• **EXERCISE DETAILS**
Write out, word for word, every line in the data below from the one containing "From stdpp Require Import functions." to the one containing "SchedulerError A) (view", both of them included.

• **INFORMATION**
(* ===== verification/PmapRuns.v ===== *)
(** * PmapRuns: the collective map is the serial map

    The executions of [Pmap] on all ranks.  The proof follows the coordinator:
    between two messages the program of every worker is determined by its lane
    ([at_lane]), every accepted call of the coordinator decreases [remaining],
    and a ledger keeps the failures that were or will be reported for the inputs
    handed out so far. *)
From Stdlib Require Import FunctionalExtensionality.
From stdpp Require Import functions.
From S2P Require Import Prelude Text Wire Scheduler Mpi LocalDomain Pmap.

(** ** Calls of the coordinator *)

Section Schedule.
Context {St T U : Type}.
Implicit Types (st : RootState T U St) (c : Coordinator T U).

Definition with_scheduler c st : RootState T U St := mkRootState c (local_key st) (local_error st) (callback st).

Lemma schedule_event {A} (m : M (Coordinator T U) SchedulerError A) (view : A -> output T) ev st o c :
  (forall c', run_event ev c' = (a ← m; mret (view a)) c') -> accepted (scheduler st) ev o c ->
  exists a, view a = o /\ schedule m st = Ret (Ok (a, with_scheduler c st)).
Proof.
  intros Hev Ha. apply accepted_run in Ha. rewrite Hev in Ha. apply M_bind_ok in Ha as (a & c' & Hm & [= Hview ->]).
  exists a. split; [done|]. unfold schedule. by rewrite Hm.
Qed.

Lemma schedule_ready st rank o c : accepted (scheduler st) (RemoteReady rank) o c ->
  schedule (on_remote_ready rank) st =
    Ret (Ok (match o with Some b => Dispatch_Task b | None => Dispatch_Stop end, with_scheduler c st)).
Proof.
  intros Ha. destruct (schedule_event (on_remote_ready rank) dispatched_batch (RemoteReady rank) _ _ _ (fun _ => eq_refl) Ha) as (d & <- & ->). by destruct d.
Qed.

Lemma schedule_root st o c : accepted (scheduler st) NextRootBatch o c ->
  schedule next_root_batch st = Ret (Ok (o, with_scheduler c st)).
Proof.
  intros Ha. apply accepted_run in Ha. unfold schedule. cbn [run_event] in Ha. by rewrite Ha.
Qed.

(** The calls that hand out nothing. *)
Lemma schedule_done {A} (m : M (Coordinator T U) SchedulerError A) ev st o c :
  (forall c', run_event ev c' = (m;; mret None) c') -> accepted (scheduler st) ev o c ->
  exists a, schedule m st = Ret (Ok (a, with_scheduler c st)).
Proof. intros Hev Ha. destruct (schedule_event m (fun _ => None) _ _ _ _ Hev Ha) as (a & _ & ->). eauto. Qed.

Lemma accepted_same c ev o c' : accepted c ev o c' -> prefetch c' = prefetch c.
Proof. by intros []. Qed.

Lemma finished_quiescent (l : list T) c : inv l c -> is_finished c = true -> is_quiescent c = true.
Proof.
  intros Hinv Hf. pose proof (inv_root _ _ Hinv) as Hroot. unfold is_finished, kind_is, is_quiescent in *. zbool.
  destruct (root c); cbn in *; try done. rewrite Hroot. cbn. done.
Qed.
End Schedule.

• **REPLY**
From stdpp Require Import functions.
From S2P Require Import Prelude Text Wire Scheduler Mpi LocalDomain Pmap.

(** ** Calls of the coordinator *)

Section Schedule.
Context {St T U : Type}.
Implicit Types (st : RootState T U St) (c : Coordinator T U).

Definition with_scheduler c st : RootState T U St := mkRootState c (local_key st) (local_error st) (callback st).

Lemma schedule_event {A} (m : M (Coordinator T U) SchedulerError A) (view : A -> output T) ev st o c :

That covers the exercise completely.